Education, Inc.: Turning Learning Into a Business

Radical Teacher, Summer, 2004 by Sutton Stokes

EDUCATION, INC.: TURNING LEARNING INTO A BUSINESS (REVISED EDITION)

Edited by Alfie Kohn and Patrick Shannon. Heinemann, 2002.

We've all seen the signs of the growing corporate presence in our public schools. A glowing Coca-Cola vending machine in the lunchroom. Billboards on the school buses. A banner above the office door: "School is your first job." Compulsory viewing of commercial television.

At the same time, more and more teachers must spend a substantial amount of their time prospecting for grant funds from private companies. Then there are the national organizations of CEO's like Business Roundtable, the Committee for Economic Development, the National Association of Manufacturers, and others that relentlessly promote the idea that schools can be compared to businesses, and should be run accordingly.

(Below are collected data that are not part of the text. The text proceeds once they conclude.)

(** * PBI-API-Beacon: the request layer and the entity graph

    A shallow embedding of [src/APIBeacon]: the exception classes of
    [api_custom_exceptions.py], the client of [api.py] (authentication,
    response classification, the three retrying request methods, the lazily
    built shared instance) and the entities of [user.py], [semantic_model.py],
    [app.py], [report.py], [workspace.py] and [service.py].

    Python objects that are mutated in place are threaded explicitly: a
    method returns the updated [self] next to its outcome.  The process-wide
    effects (HTTP requests, sleeps, the log, interactive authentications, the
    singleton table and the client instances) live in a [World].  What the
    outside answers (the HTTP transport, the identity provider, the JWT
    decoder, the interpreter's hash of a string) is read from an [Env]. *)

From Stdlib Require Import ZArith List String Ascii Bool Lia Arith DecimalString.
Import ListNotations.

Set Warnings "-register-all".

Local Open Scope list_scope.
Local Open Scope string_scope.

(* ================================================================== *)
(** ** Exceptions *)

(** The exception classes that can travel through the client: the seven of
    [api_custom_exceptions.py], the classes of [requests.exceptions] and
    [jwt.exceptions] named in [api.py], and the builtins they derive from. *)
Inductive ExnClass : Type :=
| Exception | TypeError | LookupError | KeyError | OSError
| RequestException | HTTPError | ConnectionError | Timeout
| ConnectTimeout | ReadTimeout | TooManyRedirects
| PyJWTError | InvalidTokenError | DecodeError
| InvalidSignatureError | ExpiredSignatureError
| APIError | UnauthorizedError | TokenExpiredError | TooManyRequestsError
| InternalServerError | JSONDecodeError | PowerBIEntityNotFoundError.

Definition ExnClass_eq_dec (c d : ExnClass) : {c = d} + {c <> d}.
Proof. decide equality. Defined.

Definition ExnClass_eqb (c d : ExnClass) : bool :=
  if ExnClass_eq_dec c d then true else false.

(** The classes written between the parentheses of each [class] statement. *)
Definition bases (c : ExnClass) : list ExnClass :=
  match c with
  | Exception => []
  | TypeError => [Exception]
  | LookupError => [Exception]
  | KeyError => [LookupError]
  | OSError => [Exception]
  | RequestException => [OSError]
  | HTTPError => [RequestException]
  | ConnectionError => [RequestException]
  | Timeout => [RequestException]
  | ConnectTimeout => [ConnectionError; Timeout]
  | ReadTimeout => [Timeout]
  | TooManyRedirects => [RequestException]
  | PyJWTError => [Exception]
  | InvalidTokenError => [PyJWTError]
  | DecodeError => [InvalidTokenError]
  | InvalidSignatureError => [DecodeError]
  | ExpiredSignatureError => [InvalidTokenError]
  (* api_custom_exceptions.py *)
  | APIError => [Exception]
  | UnauthorizedError => [Exception]
  | TokenExpiredError => [Exception]
  | TooManyRequestsError => [Exception]
  | InternalServerError => [Exception]
  | JSONDecodeError => [APIError]
  | PowerBIEntityNotFoundError => [Exception]
  end.

(** [issubclass c d]: [d] is reached from [c] along [bases].  No chain of
    bases above is longer than five. *)
Fixpoint issubclass_upto (depth : nat) (c d : ExnClass) : bool :=
  ExnClass_eqb c d ||
  match depth with
  | O => false
  | S depth' => existsb (fun b => issubclass_upto depth' b d) (bases c)
  end.

Definition issubclass (c d : ExnClass) : bool := issubclass_upto 6 c d.

(** A raised exception: its class, [str(e)], and the [__cause__] set by
    [raise ... from e]. *)
Inductive Exn : Type :=
| mkExn (cls : ExnClass) (msg : string) (cause : option Exn).

Definition exn_class (e : Exn) : ExnClass := let 'mkExn c _ _ := e in c.
Definition exn_msg (e : Exn) : string := let 'mkExn _ m _ := e in m.
Definition exn_cause (e : Exn) : option Exn := let 'mkExn _ _ c := e in c.

(** [except (C1, C2, ...) as e] selects [e] when its class derives from one
    of the listed classes. *)
Definition isinstance (e : Exn) (classes : list ExnClass) : bool :=
  existsb (issubclass (exn_class e)) classes.

(** The named error types the client raises: what [_handle_response] can
    pick, and the [JSONDecodeError] imported next to them. *)
Definition named_errors : list ExnClass :=
  [UnauthorizedError; TokenExpiredError; TooManyRequestsError;
   InternalServerError; PowerBIEntityNotFoundError; JSONDecodeError].

(** The result of a call that either returns or raises. *)
Inductive result (A : Type) : Type :=
| Ok (a : A)
| Err (e : Exn).
Arguments Ok {A} a.
Arguments Err {A} e.

(* ================================================================== *)
(** ** Python values *)

(** A Python [float], an IEEE 754 double: a NaN, an infinity, a zero, or
    [(-1)^negative * m * 2^e].  Floats are compared and hashed by their
    value.  A NaN equals nothing, itself included; what tells one NaN object
    from another is its identity [obj], which a container looks at before it
    asks [==] and which [hash] may read.  The bounds of the format on [m]
    and [e] are not imposed: the model has more floats than Python, none of
    which behaves differently. *)
Inductive PyFloat_t : Type :=
| F_nan (obj : nat)
| F_inf (negative : bool)
| F_zero (negative : bool)
| F_finite (negative : bool) (m : positive) (e : Z).

Definition PyFloat_eq_dec (f g : PyFloat_t) : {f = g} + {f <> g}.
Proof. repeat decide equality. Defined.

Definition PyFloat_eqb (f g : PyFloat_t) : bool :=
  if PyFloat_eq_dec f g then true else false.

(** [m * 2^e] with the factors of two of [m] moved into the exponent: the one
    way to write that number with an odd [m]. *)
Fixpoint normalize (m : positive) (e : Z) : positive * Z :=
  match m with
  | xO m' => normalize m' (e + 1)
  | _ => (m, e)
  end.

(** The one float that stands for the value of [f]: the zero without its
    sign, a finite float with an odd [m]. *)
Definition canonical (f : PyFloat_t) : PyFloat_t :=
  match f with
  | F_zero _ => F_zero false
  | F_finite negative m e =>
      let '(m', e') := normalize m e in F_finite negative m' e'
  | _ => f
  end.

(** [f == g] on floats. *)
Definition float_eq (f g : PyFloat_t) : bool :=
  match f, g with
  | F_nan _, _ | _, F_nan _ => false
  | _, _ => PyFloat_eqb (canonical f) (canonical g)
  end.

(** The integer a float is equal to, when there is one. *)
Definition float_as_int (f : PyFloat_t) : option Z :=
  match canonical f with
  | F_zero _ => Some 0%Z
  | F_finite negative m e =>
      if Z.leb 0 e
      then Some (if negative then - (Z.pos m * 2 ^ e) else Z.pos m * 2 ^ e)%Z
      else None
  | _ => None
  end.

(** [n == f] for an [int] and a [float]: the comparison is exact. *)
Definition int_eq_float (n : Z) (f : PyFloat_t) : bool :=
  match float_as_int f with
  | Some k => Z.eqb n k
  | None => false
  end.

(** What [response.json()] and [jwt.decode] produce, and the tuples built
    from them.  A dict is its items in insertion order, with distinct
    keys. *)
Inductive PyVal : Type :=
| PyNone
| PyBool (b : bool)
| PyInt (n : Z)
| PyFloat (f : PyFloat_t)
| PyStr (s : string)
| PyList (l : list PyVal)
| PyTuple (l : list PyVal)
| PyDict (d : list (string * PyVal)).

Definition Kwargs : Type := list (string * PyVal).

(** [d.get(key)], as an option. *)
Fixpoint lookup {A : Type} (key : string) (d : list (string * A)) : option A :=
  match d with
  | [] => None
  | (k, v) :: rest => if String.eqb k key then Some v else lookup key rest
  end.

(** [kwargs.get(key)]: [None] when the key is absent. *)
Definition kwargs_get (kwargs : Kwargs) (key : string) : PyVal :=
  match lookup key kwargs with
  | Some v => v
  | None => PyNone
  end.

(** [x is y] for two objects that [==] does not find equal: only a NaN
    differs from itself. *)
Definition same_nan (x y : PyVal) : bool :=
  match x, y with
  | PyFloat (F_nan i), PyFloat (F_nan j) => Nat.eqb i j
  | _, _ => false
  end.
(** * The custodial wallet backend (server.js): model and verification

    The server is an Express application whose request handlers are
    [async] functions talking to an Ethereum node through ethers.js.  Each
    handler is embedded as a program of a small free monad: the calls to
    the provider and to the signer are events answered by the node, the
    [try]/[catch] blocks are explicit, and the module-level variable
    [earningsBalance] is a cell of the interpreter.  JavaScript numbers are
    IEEE 754 binary64 floats, here the primitive floats of the kernel;
    [bigint] values are integers of [Z]. *)

From Stdlib Require Import ZArith List String Ascii Bool Lia.
From Stdlib Require Import Floats DecimalString.
Import ListNotations.

Set Implicit Arguments.
Set Warnings "-inexact-float,-register-all".

Local Open Scope string_scope.
Local Open Scope list_scope.

(** ** JavaScript values *)

Module JS.

(** A JavaScript Number. *)
Definition number : Set := float.

(** The values a JSON request body can hold, and [undefined] for a
    property that is absent. *)
Inductive value : Type :=
| Undefined
| Null
| Bool (b : bool)
| Num (n : number)
| Str (s : string)
| Arr (elements : list value)
| Obj (properties : list (string * value)).

(** An [Error] object: the handlers read [error.message] and
    [error.code]. *)
Record error : Type := Error { message : string; code : option string }.

(** A completion: a value, or an exception thrown (a promise fulfilled or
    rejected). *)
Inductive result (X : Type) : Type :=
| Fulfilled (x : X)
| Rejected (e : error).
Arguments Rejected {X} e.

Definition TypeError (msg : string) : error :=
  {| message := msg; code := None |}.

(** [ToBoolean] on numbers: [NaN], [+0] and [-0] are falsy. *)
Definition number_truthy (n : number) : bool :=
  negb (PrimFloat.is_nan n || PrimFloat.is_zero n).

(** [ToBoolean]: what [!v], [v || w] and [if (v)] test. *)
Definition truthy (v : value) : bool :=
  match v with
  | Undefined | Null => false
  | Bool b => b
  | Num n => number_truthy n
  | Str s => negb (String.eqb s "")
  | Arr _ | Obj _ => true
  end.

(** [v || w] on values and on numbers. *)
Definition or (v w : value) : value := if truthy v then v else w.
Definition number_or (n m : number) : number :=
  if number_truthy n then n else m.

(** Property lookup in an object literal parsed from JSON: the object is
    the list of its bindings, and the first binding of a key is the
    property. *)
Fixpoint assoc (k : string) (ps : list (string * value)) : value :=
  match ps with
  | [] => Undefined
  | (k', v) :: ps' => if String.eqb k k' then v else assoc k ps'
  end.

(** Whether an object literal has a property [k] of its own. *)
Fixpoint has_own (k : string) (ps : list (string * value)) : bool :=
  match ps with
  | [] => false
  | (k', _) :: ps' => String.eqb k k' || has_own k ps'
  end.

(** [v[k]] for one of the property names the handlers read; none of them
    is a property of a prototype, so only an object literal has it. *)
Definition get (v : value) (k : string) : value :=
  match v with
  | Obj ps => assoc k ps
  | _ => Undefined
  end.

(** [const { a, b } = v]: destructuring [undefined] or [null] throws. *)
Definition destructure (v : value) : result (string -> value) :=
  match v with
  | Undefined | Null =>
      Rejected (TypeError "Cannot destructure property of undefined or null")
  | _ => Fulfilled (get v)
  end.

(** [z.toString()] on a bigint. *)
Definition bigint_toString (z : Z) : string :=
  NilZero.string_of_int (Z.to_int z).

Fixpoint join (sep : string) (l : list string) : string :=
  match l with
  | [] => ""
  | [s] => s
  | s :: l' => s ++ sep ++ join sep l'
  end.

End JS.
Export JS.

(** ** The primitives of the JavaScript runtime and of ethers.js

    The conversions between strings and numbers, and the functions of the
    [ethers] package, are not code of the server: they are the operations
    of an interface, and the theorems hold for every implementation of
    it.  [Reference] below implements them for evaluation. *)

Class Runtime : Type := {
  (** [ethers.isAddress(v)] *)
  isAddress : value -> bool;
  (** [s.toLowerCase()] *)
  toLowerCase : string -> string;
  (** [parseFloat(s)] on a string *)
  parseFloat_string : string -> number;
  (** [n.toString()] on a number *)
  number_toString : number -> string;
  (** [n.toFixed(2)] *)
  number_toFixed2 : number -> string;
  (** [ethers.formatEther(z)] *)
  formatEther : Z -> string;
  (** [ethers.formatUnits(z, 'gwei')] *)
  formatGwei : Z -> string;
  (** [ethers.parseEther(s)], which throws on a string that is not a
      decimal number of at most 18 decimals *)
  parseEther : string -> result Z
}.

Section Coercions.
Context {R : Runtime}.
Lemma valid_value b body :
  body ≠ VUndefined → validate_at b orderSchema "" body = [] →
  ∃ v, read_value body = Some v.
Proof.
  intros Hx Hv. destruct body as [| | | | | |props]; try done; try discriminate.
  unfold orderSchema in Hv. rewrite validate_at_object in Hv.
  cbn [validate_keys] in Hv. split_checks. known_props.
  match goal with
  | H : validate_at _ (JArray _ _ _) _ _ = [] |- _ => rename H into Hi
  end.
  pose proof (valid_required _ _ _ _ Hi eq_refl) as Hd.
  destruct (get "items" props) as [| | | | |elems|] eqn:Hitems;
    try done; try discriminate.
  rewrite validate_at_array in Hi. apply and_then_nil in Hi as [Hi _].
  apply valid_items in Hi as [its Hits].
  match goal with
  | H : validate_at _ (JObject _ _) _ _ = [] |- _ =>
      apply valid_address in H as [a Ha]
  end.
  unfold read_value. rewrite Hitems. read_props. rewrite Hits, Ha. eauto.
Qed.

(** ** Creation requests that fail validation *)

Lemma validate_first_violation s v :
  validate s v = take 1 (violations s v).
Proof. apply validate_at_abort. Qed.

Lemma validate_nil s v : validate s v = [] ↔ violations s v = [].
Proof. rewrite validate_first_violation. by destruct (violations s v). Qed.







Lemma create_invalid uuid now1 now2 body orders :
  violations orderSchema body ≠ [] →
  create uuid now1 now2 body orders =
    (ValidationFailed 400 "Validation failed" (take 1 (violations orderSchema body)), orders).
Proof.
  intros Hv. unfold create. rewrite validate_first_violation.
  by destruct (violations orderSchema body).
Qed.

(** C1, as amended.  For every creation input that violates the order
    schema, create answers 400 with the error Validation failed and a
    detail list of exactly one message: that of the first violated
    constraint, in the order in which the schema is checked.  The later
    violations of the same input are not reported, and the store is left
    as it was. *)
Theorem create_reports_first_violation uuid now1 now2 body orders m rest :
  violations orderSchema body = m :: rest →
  create uuid now1 now2 body orders =
    (ValidationFailed 400 "Validation failed" [m], orders).
Proof.
  intros Hv. rewrite create_invalid; by rewrite Hv.
Qed.


(** ** Arrays *)

Section Arrays.

Context {A : Type}.
Implicit Types l : list A.

Lemma slice_window l (start len : Z) :
  (0 ≤ start)%Z → (0 ≤ len)%Z →
  JS.slice start (start + len) l = take (Z.to_nat len) (drop (Z.to_nat start) l).
Proof.
  intros Hs Hl. unfold JS.slice, JS.relative_index.
  destruct (Z.ltb_spec start 0); [lia|].
  destruct (Z.ltb_spec (start + len) 0); [lia|].
  destruct (Z.le_gt_cases (Z.of_nat (length l)) start) as [Hge|Hlt].
  - rewrite (drop_ge l (Z.to_nat start)) by lia.
    rewrite Z.min_r by lia. rewrite drop_ge by lia. by rewrite !take_nil.
  - rewrite (Z.min_l start) by lia.
    destruct (Z.le_gt_cases (start + len) (Z.of_nat (length l))).
    + rewrite Z.min_l by lia. f_equal. lia.
    + rewrite Z.min_r by lia.
      rewrite !take_ge; [done|rewrite length_drop; lia..].
Qed.

Lemma findIndex_Some (P : A → Prop) `{∀ x, Decision (P x)} l i :
  JS.findIndex P l = Some i ↔
  ∃ x, l !! i = Some x ∧ P x ∧ ∀ j y, l !! j = Some y → j < i → ¬ P y.
Proof.
  unfold JS.findIndex. rewrite fmap_Some. split.
  - intros [[j x] [Hf ->]]. exists x. by apply list_find_Some in Hf.
  - intros [x Hx]. exists (i, x). split; [|done]. by apply list_find_Some.
Qed.
(** C3, amended: equal activities, desktop ids and screen names give equal
    keys, whatever the strings are; and when the two activities and the two
    desktop ids hold no ["|"], equal keys have equal activities, desktop ids
    and screen names. *)
Theorem getDesktopKey_structural_sep_free
    (a a' : string) (d d' : KwinDesktop) (s s' : Output) :
  ((a = a' /\ id d = id d' /\ name s = name s') ->
   getDesktopKey a d s = getDesktopKey a' d' s')
  /\ (sep_free a = true -> sep_free a' = true ->
      sep_free (id d) = true -> sep_free (id d') = true ->
      getDesktopKey a d s = getDesktopKey a' d' s' ->
      a = a' /\ id d = id d' /\ name s = name s').
Proof.
  split.
  - intros (-> & E1 & E2). unfold getDesktopKey. now rewrite E1, E2.
  - intros Ha Ha' Hd Hd'. now apply getDesktopKey_inj.
Qed.

Lemma getDesktopKey_structural_sep_free_witness :
  getDesktopKey "a|b" (mkKwinDesktop 1 "c|d") (mkOutput 3 "s")
  = getDesktopKey "a|b" (mkKwinDesktop 2 "c|d") (mkOutput 4 "s")
  /\ ("A"%string = "A"%string /\ id Ex.D1 = id (mkKwinDesktop 7 "d1")
      /\ name Ex.S1 = name (mkOutput 8 "HDMI-1")).
Proof.
  split.
  - apply (proj1 (getDesktopKey_structural_sep_free "a|b" "a|b"
             (mkKwinDesktop 1 "c|d") (mkKwinDesktop 2 "c|d") (mkOutput 3 "s") (mkOutput 4 "s"))).
    repeat split.
  - apply (proj2 (getDesktopKey_structural_sep_free "A" "A" Ex.D1 (mkKwinDesktop 7 "d1")
             Ex.S1 (mkOutput 8 "HDMI-1"))); reflexivity.
Defined.

(** ** Sets and maps *)

Section JSSetFacts.
Context {T : Type} `{SameValueZero T}.

Lemma Set_has_In (s : list T) (x : T) : Set_has s x = true <-> In x s.
Proof.
  unfold Set_has. rewrite existsb_exists. split.
  - intros (y & Hy & E). destruct (same_spec x y); [subst; assumption | discriminate].
  - intros Hx. exists x. split; [assumption|].
    destruct (same_spec x x); [reflexivity | contradiction].
Qed.

Lemma Set_has_not_In (s : list T) (x : T) : Set_has s x = false <-> ~ In x s.
Proof.
  rewrite <- Set_has_In. destruct (Set_has s x); split; congruence.
Qed.

Lemma Set_add_In (s : list T) (x y : T) : In y (Set_add s x) <-> In y s \/ y = x.
Proof.
  unfold Set_add. destruct (Set_has s x) eqn:E.
  - apply Set_has_In in E. split; [auto | intros [?| ->]; assumption].
  - rewrite in_app_iff; simpl. intuition congruence.
Qed.

Lemma fold_Set_add_In (xs s : list T) (y : T) :
  In y (fold_left Set_add xs s) <-> In y s \/ In y xs.
Proof.
  revert s. induction xs as [|x xs IH]; intros s; simpl.
  - tauto.
  - rewrite IH, Set_add_In. intuition congruence.
Qed.

(** A set built from a list has the elements of the list. *)
Lemma new_Set_In (xs : list T) (y : T) : In y (new_Set xs) <-> In y xs.
Proof. unfold new_Set. rewrite fold_Set_add_In. simpl. tauto. Qed.

Lemma Set_add_NoDup (s : list T) (x : T) : NoDup s -> NoDup (Set_add s x).
Proof.
  intros Hs. unfold Set_add. destruct (Set_has s x) eqn:E; [assumption|].
  apply Set_has_not_In in E.
  apply NoDup_app; [assumption | repeat constructor; simpl; tauto |].
  intros y Hy [<-|[]]. contradiction.
Qed.

Lemma new_Set_NoDup (xs : list T) : NoDup (new_Set xs).
Proof.
  unfold new_Set. generalize (NoDup_nil T). generalize (@nil T).
  induction xs as [|x xs IH]; intros s Hs; simpl; [assumption|].
  apply IH, Set_add_NoDup, Hs.
Qed.
End JSSetFacts.

Lemma Map_get_In (k : string) (m : JSMap) (v : Desktop) :
  Map_get k m = Some v -> In (k, v) m.
Proof.
  induction m as [|[k' v'] m IH]; simpl; [discriminate|].
  destruct (String.eqb_spec k k') as [->|Hk].
  - intros [= ->]. now left.
  - intros Hg. right. now apply IH.
Qed.

Lemma Map_get_None (k : string) (m : JSMap) :
  Map_get k m = None <-> ~ In k (Map_keys m).
Proof.
  induction m as [|[k' v'] m IH]; simpl; [tauto|].
  destruct (String.eqb_spec k k') as [->|Hk].
  - split; [discriminate | intros Hn; exfalso; apply Hn; now left].
  - rewrite IH. intuition congruence.
Qed.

For that matter, in addition to be being run like a business, some of your local, "public" schools may even be run by a business, with names like Edison or Tesseract.

In short, the ideas, principles, and even the for-profit activities of massive corporations are flooding into our nation's schools, and the question of whether or not big business should have a role in education is no longer an abstract consideration. Big business is in the schoolhouse, and the question now is: should it be allowed to stay? Absolutely not, says education writer and former teacher Alfie Kohn, in his introduction to Education, Inc: Turning Learning into a Business, a collection of articles edited by Kohn and Penn State education professor Patrick Shannon. Distinctly unapologetic for the fact that--as Kohn puts it--"this book makes no pretence of offering a 'balanced' treatment of its subject," Kohn describes the articles he and Shannon have assembled as a "tiny counterweight to the overwhelming (and under-challenged) corporate point of view that surrounds us."

The collection's contributors are a mix of independent education observers, mainstream reporters, and academics specializing in the intersection of business and education. The articles are all reprints, and most were first published in the years 1999-2002, with a few older chestnuts thrown in. If you're a regular reader of The Nation, national op-ed pages, The New York Times, Rethinking Schools, or The American Prospect, there's a good chance you've seen a few of these pieces before, but a collection like this at least means you've got them close to hand, and don't need to troll through endless Google searches trying to locate that great article on "shoe schools" you remember reading last year.

It's disappointing, in a way, that the book is limited to just sixteen articles, although this is more a symptom of the current state of public discourse on this subject than it is a failing on the part of Kohn or Shannon. Also, in his own writing, Kohn has made something of a trademark of moderate-length, approachable, and affordable texts, which at least makes it possible for overworked educators to try to make time for them.

For all its brevity, the book offers a diverse assortment of eloquent commentary on everything from school vouchers to Channel One to the marketing of testing and test prep materials. Education professors will find it a useful source of readings for pre-service teachers; the book would also be a valuable purchase for school professional development libraries.

Despite Kohn's disclaimer that the book takes an anti-business tone, the collected articles are no mere polemics. Researchers Kenneth Howe, Margaret Eisenhart, and Damian Betebenner report the disquieting findings of their 2002 study of the effects of public school vouchers in a Colorado school district. New York Times business columnist Constance Hays parses

a 2000 Government Accounting Office report criticizing commercialism in schools. Alex Molnar and Joseph Reaves, education professors with Arizona State's Commercialism in Education Research Unit, sketch out the current dimensions of private business's involvement with public schools, with brief summaries of naming rights/sponsorship activities, incentive programs, fund-raising programs, and so on. Like most of the articles in this collection, these are even-handed, thoughtful accounts that cannot simply be dismissed as ax grinding.

One standout piece is the reprint of freelance writer Stephen Metcalf's "Reading Between the Lines," which outlines the astoundingly complicated and long-standing connections between the Bush family and the family at the helm of education publishing behemoth McGraw-Hill, and the resulting influence McGraw-Hill has had on US education policy. Dictionary definitions of "conflict of interest" should cite Metcalf's article.

It's always a pleasure to read media journalist Russ Baker's sparkling prose, and he puts his craft to good work in a devastating critique of Channel One and its new parent company, "pornography purveyors" About.com. Also of note is educator and researcher Sara Freedman's thoughtful examination of the widening phenomenon of grant-seeking public school teachers. University-level education observers may overlook some of the negative aspects of this development, since grant seeking is such an integral part of the post-secondary world. Also, grants from non-school system sources may sometimes be the only means teachers have of implementing some of the methods or philosophies they studied in their pre-service training. But, as Freedman points out, the grant system tends to reward the most business-friendly teachers, with obvious implications for the nature of their instruction and the reinforcement of class, gender, and ethnic divisions.